The surgery takes too long. My daughter and I sit through the morning as the other family members are called. We reassure each other that this is a big surgery. But after two hours have passed, the two hours predicted by the surgeon for the operation, we begin to worry in earnest. I ask the waiting room volunteer what she knows. She says, "He's still in surgery."

 

Finally, the surgeon and his assistant come into the waiting room and tell us the surgery went well and that the cancer was encapsulated within the kidney. Which means he doesn't need chemotherapy or radiation?

 

"It was a surgical cure," the surgeon explains.

 

"A surgical cure?" I ask, as if he's speaking a foreign language, still not wanting to accept that it was cancer.

 

"The surgery was the cure," he smiles wearily. "It was the best outcome we could hope for."

 

It's too much to take in; my mind shuts down. My daughter has to repeat the surgeon's instructions of where we should wait for my husband to be wheeled out of the recovery room.

 

While we wait by the surgery doors, they wheel out a man who's just had gall bladder surgery.
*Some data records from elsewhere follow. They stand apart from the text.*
(* ===== verification/AsyncIo.v ===== *)
(** * Byte streams

    The interface the wire-format code is written against: [AsyncRead] and
    [AsyncWrite] with the documented behaviour of [read_exact] and
    [write_all], the big-endian integer helpers built on them, and two
    implementations: an in-memory buffer and a socket end whose peer may
    still be silent.  Codec lemmas ([decodes], [encodes]) compose along the
    binds of a reader or writer. *)
From S2P Require Import Prelude.

(** [std::io::Error] as the program sees it: a kind and a message.
    [OtherKind] stands for the kinds the operating system reports. *)
Inductive error_kind : Type :=
| UnexpectedEof
| InvalidData
| WriteZero
| OtherKind (code : Z).

Record io_error : Type := mk_io_error { io_kind : error_kind; io_msg : str }.

#[export] Instance error_kind_eq_dec : EqDecision error_kind.
Proof. solve_decision. Defined.

#[export] Instance io_error_eq_dec : EqDecision io_error.
Proof. solve_decision. Defined.

Abbreviation io := (outcome io_error).

Definition early_eof : io_error := mk_io_error UnexpectedEof (lit "early eof").

(** ** Interfaces *)
Class AsyncRead (R : Type) : Type := {
  unread : R -> list byte;
  read_exact : nat -> R -> io (list byte * R);
}.

Class AsyncReadLaws (R : Type) `{AsyncRead R} : Prop := {
  read_exact_enough n (r : R) :
    (n <= length (unread r))%nat ->
    exists r', read_exact n r = Ok (take n (unread r), r') /\
               unread r' = drop n (unread r);
  read_exact_short n (r : R) v :
    (length (unread r) < n)%nat -> read_exact n r <> Ok v;
}.

Class AsyncWrite (W : Type) : Type := {
  written : W -> list byte;
  write_all : list byte -> W -> io W;
}.

Class AsyncWriteLaws (W : Type) `{AsyncWrite W} : Prop := {
  write_all_written bs (w w' : W) :
    write_all bs w = Ok w' -> written w' = written w ++ bs;
}.

(** The two directions of a stream do not disturb each other. *)
Class DuplexLaws (S : Type) `{AsyncRead S} `{AsyncWrite S} : Prop := {
  write_all_unread bs (s s' : S) : write_all bs s = Ok s' -> unread s' = unread s;
  read_exact_written n (s : S) bs s' : read_exact n s = Ok (bs, s') -> written s' = written s;
}.

(** [read] into a buffer of [n] bytes: some of the unread bytes, and none
    only at the end of the stream. *)
Class AsyncReadSome (R : Type) : Type := {
  read : nat -> R -> io (list byte * R);
}.

Class AsyncReadSomeLaws (R : Type) `{AsyncRead R} `{AsyncReadSome R} : Prop := {
  read_prefix n (r : R) bs r' :
    read n r = Ok (bs, r') -> unread r = bs ++ unread r' /\ (length bs <= n)%nat;
  read_end n (r r' : R) : (0 < n)%nat -> read n r = Ok ([], r') -> unread r = [];
}.

Class ReadSomeDuplexLaws (S : Type) `{AsyncReadSome S} `{AsyncWrite S} : Prop := {
  read_written n (s : S) bs s' : read n s = Ok (bs, s') -> written s' = written s;
}.

(** [shutdown] of the sending direction. *)
Class AsyncShutdown (W : Type) : Type := { shutdown : W -> io W }.

Class AsyncShutdownLaws (W : Type) `{AsyncWrite W} `{AsyncShutdown W} : Prop := {
  shutdown_written (w w' : W) : shutdown w = Ok w' -> written w' = written w;
}.

(** [read_u8], [read_u16], [read_u32], [read_u64] and their writers, for a
    width of [n] bytes. *)
Definition read_uint `{AsyncRead R} (n : nat) (r : R) : io (Z * R) :=
  '(bs, r) ← read_exact n r; Ok (be_val bs, r).

Definition write_uint `{AsyncWrite W} (n : nat) (x : Z) (w : W) : io W :=
  write_all (be_bytes n x) w.

Abbreviation read_u8 := (read_uint 1).
Abbreviation read_u16 := (read_uint 2).
Abbreviation read_u32 := (read_uint 4).
Abbreviation read_u64 := (read_uint 8).
Abbreviation write_u8 := (write_uint 1).
Abbreviation write_u16 := (write_uint 2).
Abbreviation write_u32 := (write_uint 4).
Abbreviation write_u64 := (write_uint 8).

(** ** Implementations *)

(** A byte slice as a source ends at its last byte. *)
#[export] Instance buf_read : AsyncRead (list byte) := {
  unread r := r;
  read_exact n r :=
    if decide (n <= length r)%nat then Ok (take n r, drop n r) else Err early_eof;
}.

#[export] Instance buf_read_laws : AsyncReadLaws (list byte).
Proof.
  split; cbn; intros n r.
  - intros Hn. rewrite decide_True by done. eauto.
  - intros v Hn. rewrite decide_False by lia. done.
Qed.

#[export] Instance buf_write : AsyncWrite (list byte) := {
  written w := w;
  write_all bs w := Ok (w ++ bs);
}.

#[export] Instance buf_write_laws : AsyncWriteLaws (list byte).
Proof. split; cbn. naive_solver. Qed.

(** One end of a TCP connection: the bytes the peer has sent and this end
    has not read, whether the peer has closed its side, and the bytes this
    end has sent.  Reading past what has arrived waits while the peer is
    open. *)
Record conn : Type := mk_conn {
  inbound : list byte;
  peer_closed : bool;
  outbound : list byte;
  broken : option io_error;
}.

#[export] Instance conn_read : AsyncRead conn := {
  unread := inbound;
  read_exact n c :=
    if decide (n <= length (inbound c))%nat
    then Ok (take n (inbound c),
             mk_conn (drop n (inbound c)) (peer_closed c) (outbound c) (broken c))
    else if peer_closed c then Err early_eof else Hang;
}.

#[export] Instance conn_read_laws : AsyncReadLaws conn.
Proof.
  split; cbn; intros n r.
  - intros Hn. rewrite decide_True by done. eauto.
  - intros v Hn. rewrite decide_False by lia. by destruct (peer_closed r).
Qed.

#[export] Instance conn_read_some : AsyncReadSome conn := {
  read n c :=
    match inbound c with
    | [] => if peer_closed c then Ok ([], c) else Hang
    | _ => Ok (take n (inbound c),
               mk_conn (drop n (inbound c)) (peer_closed c) (outbound c) (broken c))
    end;
}.

#[export] Instance conn_read_some_laws : AsyncReadSomeLaws conn.
Proof.
  split; intros n c; cbn; destruct (inbound c) as [|b l] eqn:Ec.
  - intros bs r'. destruct (peer_closed c); intros [= <- <-]. cbn. rewrite Ec. split; [done|lia].
  - intros bs r' [= <- <-]. cbn [inbound]. rewrite take_drop, length_take. split; [done|lia].
  - done.
  - destruct n; [lia|]. done.
Qed.

#[export] Instance conn_write : AsyncWrite conn := {
  written := outbound;
  write_all bs c :=
    match broken c with
    | Some e => Err e
    | None => Ok (mk_conn (inbound c) (peer_closed c) (outbound c ++ bs) None)
    end;
}.

#[export] Instance conn_write_laws : AsyncWriteLaws conn.
Proof. split; cbn. intros bs w w'. destruct (broken w); naive_solver. Qed.

#[export] Instance conn_duplex_laws : DuplexLaws conn.
Proof.
  split; cbn.
  - intros bs w w'. destruct (broken w); naive_solver.
  - intros n w bs w'. case_decide; [naive_solver|]. by destruct (peer_closed w).
Qed.

#[export] Instance conn_read_some_duplex_laws : ReadSomeDuplexLaws conn.
Proof.
  split. intros n c bs c'. cbn. destruct (inbound c); [|by intros [= _ <-] ].
  destruct (peer_closed c); [|done]. by intros [= _ <-].
Qed.

#[export] Instance conn_shutdown : AsyncShutdown conn := {
  shutdown c := match broken c with Some e => Err e | None => Ok c end;
}.

#[export] Instance conn_shutdown_laws : AsyncShutdownLaws conn.
Proof. split. intros c c'. cbn. destruct (broken c); [done|]. by intros [= <-]. Qed.

(** ** Codec lemmas *)
Section codec.
Context `{AsyncReadLaws R} `{AsyncWriteLaws W}.

(** Reading with [d] a source that starts with [bs] yields [a] and leaves
    the rest. *)
Definition decodes {A} (d : R -> io (A * R)) (bs : list byte) (a : A) : Prop :=
  forall r rest, unread r = bs ++ rest ->
    exists r', d r = Ok (a, r') /\ unread r' = rest.

(** Whatever [d] accepts is its encoding under [enc]. *)
Definition accepts {A} (d : R -> io (A * R)) (enc : A -> list byte) : Prop :=
  forall r a r', d r = Ok (a, r') -> unread r = enc a ++ unread r'.

Definition encodes (e : W -> io W) (bs : list byte) : Prop :=
  forall w w', e w = Ok w' -> written w' = written w ++ bs.

Lemma read_exact_inv n (r : R) bs r' :
  read_exact n r = Ok (bs, r') -> unread r = bs ++ unread r' /\ length bs = n.
Proof.
  intros Hr. destruct (decide (n <= length (unread r))%nat) as [Hn|Hn].
  - destruct (read_exact_enough n r Hn) as (r'' & Hr'' & Hd).
    rewrite Hr in Hr''. simplify_eq. rewrite Hd, take_drop. split; [done|].
    rewrite length_take. lia.
  - exfalso. eapply read_exact_short; [|exact Hr]. lia.
Qed.

Lemma decodes_read_exact n bs : length bs = n -> decodes (read_exact n) bs bs.
Proof.
  intros Hl r rest Hr. destruct (read_exact_enough n r) as (r' & Hr' & Hd).
  { rewrite Hr, length_app. lia. }
  exists r'. rewrite Hr in Hr', Hd. rewrite take_app_length' in Hr' by done.
  by rewrite drop_app_length' in Hd by done.
Qed.

Lemma decodes_ret {A} (a : A) : decodes (fun r => Ok (a, r)) [] a.
Proof. intros r rest Hr. by exists r. Qed.

Lemma decodes_bind {A B} (d : R -> io (A * R)) (f : A -> R -> io (B * R)) bs bs' a b :
  decodes d bs a -> decodes (f a) bs' b ->
  decodes (fun r => '(a, r) ← d r; f a r) (bs ++ bs') b.
Proof.
  intros Hd Hf r rest Hr. rewrite <- app_assoc in Hr.
  destruct (Hd r _ Hr) as (r1 & Hr1 & Hu1).
  destruct (Hf r1 _ Hu1) as (r2 & Hr2 & Hu2).
  exists r2. by rewrite Hr1.
Qed.

(** The last bind of a reader, which only builds the value. *)
Lemma decodes_map {A B} (d : R -> io (A * R)) (g : A -> B) bs a :
  decodes d bs a -> decodes (fun r => '(a, r) ← d r; Ok (g a, r)) bs (g a).
Proof.
  intros Hd. rewrite <- (app_nil_r bs). eapply decodes_bind; [done|]. apply decodes_ret.
Qed.

Lemma decodes_uint n x :
  in_u (8 * Z.of_nat n) x -> decodes (read_uint n) (be_bytes n x) x.
Proof.
  intros Hx. unfold read_uint. rewrite <- (app_nil_r (be_bytes n x)).
  eapply decodes_bind; [apply decodes_read_exact, be_bytes_length|].
  rewrite be_val_be_bytes_id by done. apply decodes_ret.
Qed.

Lemma read_uint_inv n (r : R) x r' :
  read_uint n r = Ok (x, r') ->
  unread r = be_bytes n x ++ unread r' /\ in_u (8 * Z.of_nat n) x.
Proof.
  unfold read_uint. intros Hr. inv_bind Hr. destruct a as [bs r1].
  simplify_eq/=. apply read_exact_inv in Ha as [Hu Hl]. subst n.
  by rewrite be_bytes_be_val, Hu; auto using be_val_range.
Qed.

(** A source that ends inside the encoding is never accepted. *)
Lemma accepts_short {A} (d : R -> io (A * R)) enc r :
  accepts d enc -> (forall a, (length (unread r) < length (enc a))%nat) ->
  is_ok (d r) = false.
Proof.
  intros Hacc Hs. destruct (d r) as [[a r']| | |] eqn:E; try done.
  apply Hacc in E. specialize (Hs a). rewrite E, length_app in Hs. lia.
Qed.

Lemma encodes_write_all bs : encodes (write_all bs) bs.
Proof. intros w w' Hw. by eapply write_all_written. Qed.

Lemma encodes_uint n x : encodes (write_uint n x) (be_bytes n x).
Proof. apply encodes_write_all. Qed.

Lemma encodes_ret : encodes (fun w => Ok w) [].
Proof. intros w w' Hw. simplify_eq. by rewrite app_nil_r. Qed.

Lemma encodes_bind (e f : W -> io W) bs bs' :
  encodes e bs -> encodes f bs' -> encodes (fun w => w ← e w; f w) (bs ++ bs').
Proof.
  intros He Hf w w' Hw. inv_bind Hw. apply He in Ha. apply Hf in Hw.
  by rewrite Hw, Ha, app_assoc.
Qed.
End codec.

(** Walk down the binds of a writer or a reader of integers. *)
Ltac solve_encodes := repeat first [apply encodes_uint | eapply encodes_bind].

Ltac solve_decodes :=
  repeat first
    [ eapply decodes_map; apply decodes_uint; done
    | eapply decodes_bind; [apply decodes_uint; done|] ].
He looks as bad as anyone can and still be alive. I am faint with apprehension. My daughter tells me to sit down. When they wheel out my husband, he's joking with the nurses, who are laughing and joking along with him. The smiles on the nurses' faces and their lighthearted mood lift the somberness of the moment. My husband looks so good to me.

 

Those next few days we cling to whatever humor we can find. On day two of his recovery, my husband wakes from his morphine sleep and points to a plant that has just been delivered to his room.

 

"Who's that from?" he asks.

 

"Your sister, Kathy," I tell him.

 

"Oh," he says, and goes back to sleep. And when he wakes hours later, he points to the plant again.

 

"Who's that from?"

 

My daughter and I exchange glances and smiles.

 

"Dad," she says, "it's from Aunt Kathy."

 

And he falls back to sleep.

 

Thanksgiving Day, my daughter and I sit in his room, while he dozes and wakes and we watch football games and nibble on the Thanksgiving dinner that he barely eats. And I think, it's going to be okay. He's going to be okay. It is enough for now. And I'm so very thankful.